Reporter: “What do you say to the naysayers who’ve been very critical, that you were the reason for the cost overruns, the delays…”
Brown: “No, that’s the wrong part of the bridge. My bridge doesn’t have any leaks.”
So how did the name come to be?
We’ve written about the naming before. It was accomplished last year through a legislative resolution that Gov. Jerry Brown, who did not like the idea, could not veto. Here’s some of a September post on the issue:
Well, one San Franciscan loves the renaming of the Bay Bridge’s western span for Willie Brown, former Assembly speaker, former mayor, newspaper pundit and best connected of lawyers.

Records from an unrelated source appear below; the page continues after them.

(** value, then the elements of an array and the members of an object
    after their first. Every call consumes fuel; [parse_text] gives
    enough for the whole text. *)
Fixpoint parse_value (fuel : nat) (s : list ascii) : option (Value * list ascii) :=
  match fuel with
  | O => None
  | S fuel =>
      match skip_ws s with
      | [] => None
      | c :: rest =>
          if Ascii.eqb c "{"%char then
            match skip_ws rest with
            | "}"%char :: rest' => Some (JSObject [], rest')
            | _ =>
                match parse_members fuel rest with
                | Some (props, rest') => Some (JSObject props, rest')
                | None => None
                end
            end
          else if Ascii.eqb c "["%char then
            match skip_ws rest with
            | "]"%char :: rest' => Some (JSArray [], rest')
            | _ =>
                match parse_elements fuel rest with
                | Some (elems, rest') => Some (JSArray elems, rest')
                | None => None
                end
            end
          else if Ascii.eqb c dquote then
            match parse_chars rest [] with
            | Some (str, rest') => Some (JSString str, rest')
            | None => None
            end
          else if Ascii.eqb c "t"%char then
            match strip_prefix (list_ascii_of_string "rue") rest with
            | Some rest' => Some (JSBool true, rest')
            | None => None
            end
          else if Ascii.eqb c "f"%char then
            match strip_prefix (list_ascii_of_string "alse") rest with
            | Some rest' => Some (JSBool false, rest')
            | None => None
            end
          else if Ascii.eqb c "n"%char then
            match strip_prefix (list_ascii_of_string "ull") rest with
            | Some rest' => Some (JSNull, rest')
            | None => None
            end
          else
            match parse_number (c :: rest) with
            | Some (n, rest') => Some (JSNumber n, rest')
            | None => None
            end
      end
  end
with parse_elements (fuel : nat) (s : list ascii) : option (list Value * list ascii) :=
  match fuel with
  | O => None
  | S fuel =>
      match parse_value fuel s with
      | Some (v, rest) =>
          match skip_ws rest with
          | ","%char :: rest' =>
              match parse_elements fuel rest' with
              | Some (vs, rest'') => Some (v :: vs, rest'')
              | None => None
              end
          | "]"%char :: rest' => Some ([v], rest')
          | _ => None
          end
      | None => None
      end
  end
with parse_members (fuel : nat) (s : list ascii)
  : option (list (string * Value) * list ascii) :=
  match fuel with
  | O => None
  | S fuel =>
      match skip_ws s with
      | q :: rest =>
          if Ascii.eqb q dquote then
            match parse_chars rest [] with
            | Some (k, rest') =>
                match skip_ws rest' with
                | ":"%char :: rest'' =>
                    match parse_value fuel rest'' with
                    | Some (v, rest3) =>
                        match skip_ws rest3 with
                        | ","%char :: rest4 =>
                            match parse_members fuel rest4 with
                            | Some (props, rest5) =>
                                Some ((k, default v (get_property k props))
                                        :: remove_property k props, rest5)
                            | None => None
                            end
                        | "}"%char :: rest4 => Some ([(k, v)], rest4)
                        | _ => None
                        end
                    | None => None
                    end
                | _ => None
                end
            | None => None
            end
          else None
      | [] => None
      end
  end.
Lemma processAudios_initial (turns : list AudioTurn) (a : Agent) :
  state (triageMachine a) = INITIAL ->
  state (triageMachine (processAudios nameMatch dobMatch turns a)) = INITIAL
  /\ StateMachine.symptoms (triageMachine (processAudios nameMatch dobMatch turns a))
     = StateMachine.symptoms (triageMachine a)
  /\ a_patientId (a_state (processAudios nameMatch dobMatch turns a))
     = a_patientId (a_state a)
  /\ transcript (a_state (processAudios nameMatch dobMatch turns a))
     = (transcript (a_state a) ++ spokenTexts turns)%list.
Proof.
  revert a. induction turns as [| turn turns IH]; intros a Hs.
  - cbn. rewrite app_nil_r. repeat split; try reflexivity. exact Hs.
  - change (processAudios nameMatch dobMatch (turn :: turns) a)
      with (processAudios nameMatch dobMatch turns
              (processAudio nameMatch dobMatch turn a)).
    destruct (processAudio_initial turn a Hs) as (H1 & H2 & H3 & H4).
    destruct (IH _ H1) as (I1 & I2 & I3 & I4).
    rewrite spokenTexts_cons, app_assoc, <- H4.
    repeat split; congruence.
Qed.

(** X21.  The agent as built never gets the triage under way.  Its machine starts
    in INITIAL and the agent never sends START_TRIAGE, so after any call
    the machine is still in INITIAL with nothing recorded and no question
    to ask; the transcript holds the non-empty response texts in order;
    and, no patient id ever being set, [completeTriage] files no
    consultation. *)
Theorem voice_agent_never_starts_triage
    (create : ConsultationData -> string) (turns : list AudioTurn)
    (orgId sessionId preferredLanguage : string) :
  let a := processAudios nameMatch dobMatch turns
             (createVoiceAgent orgId sessionId preferredLanguage) in
  state (triageMachine a) = INITIAL
  /\ getNextQuestion (triageMachine a) = None
  /\ StateMachine.symptoms (triageMachine a) = []
  /\ transcript (a_state a) = spokenTexts turns
  /\ a_patientId (a_state a) = None
  /\ completeTriage create a = None.
Proof.
  intros a. subst a.
  destruct (processAudios_initial turns
              (createVoiceAgent orgId sessionId preferredLanguage) eq_refl)
    as (H1 & H2 & H3 & H4).
  split; [exact H1 |].
  split; [unfold getNextQuestion; rewrite H1; reflexivity |].
  split; [rewrite H2; reflexivity |].
  split; [rewrite H4; reflexivity |].
  split; [rewrite H3; reflexivity |].
  unfold completeTriage. cbv zeta. rewrite H3. reflexivity.
Qed.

After the state Senate passed the renaming resolution yesterday, reporters asked Brown if he was happy with the change. “You kidding me? You no longer can call me Willie. You’ve got to call me ‘The Bridge!’ ” He said just thinking about driving across the renamed bridge is “a wonderful experience,” but he added that naming the bridge after him will have a wider meaning.
“I think it will be a guidepost for lots of young people in the state of California,” Brown said. “After all, this is the only thing that any of us know of any real significance universal that’s named after a person of color. There is nothing else universal. There are schools, there are roadways, there are a whole lot of other things. But this is California, and to have an African American adorn any instrument in California for the first time in the history of this state is unusually significant.”
You no longer can call me Willie. You’ve got to call me ‘The Bridge!’
That’s Brown’s take, but so far, he doesn’t have a lot of company (outside of the legislators who hatched the plan) in cheering for the Willie Brown Bridge. Gov. Jerry Brown let the Legislature know earlier in the week he didn’t like the idea (though he couldn’t stop it since the renaming was a resolution, not a proposed law). The San Francisco Chronicle, which runs Willie Brown’s Sunday column, editorialized against it. Some members of the city’s Board of Supervisors, past and present, turned thumbs-down on the idea.
And if you think that’s just a bunch of local politicos and establishment types leveraging their collective envy or resentment against Willie Brown, check out KQED’s “Forum.” The show ran a half-hour segment yesterday asking whether the bridge should be renamed for the former mayor. Virtually no one had a good word to say for the idea, and after the show, a show intern was busy policing some of the nastier comments that listeners had posted to the “Forum” site. ..
… Still unknown: Whether the renaming will ever take practical effect. Some are suggesting that Gov. Brown could somehow stop Caltrans from spending money to put up signs for Speaker/Mayor Brown on the bridge (it seems like you’d need an electron microscope to find that line item in the Caltrans budget). And some are actually taking action to stop the renaming from going forward.
San Francisco disability rights activist and good government advocate Bob Planthold has gone to court to keep the Bay Bridge the Bay Bridge. The suit (appended at the end of this post), which names the state and a host of legislative committees and individual lawmakers, essentially says the Legislature rammed through the renaming resolution against the will of local residents, violating their due process rights.
Planthold’s suit also notes the bridge has already been renamed once: in 1986, for Mayor James “Sunny Jim” Rolph (though weirdly, the lawsuit refers to the late mayor as “James ‘Sunny’ Rudolph”).
And the lawsuit brings up an alternative idea for renaming the bridge — one proposed a while back and which, ironically, is gaining new support because of the whole Willie Brown Bridge stink. “There is … an active effort to re-designate the Bay Bridge for Emperor Joshua Abraham Norton … widely credited as first conceiving of the Bay Bridge in a series of proclamations in 1872.”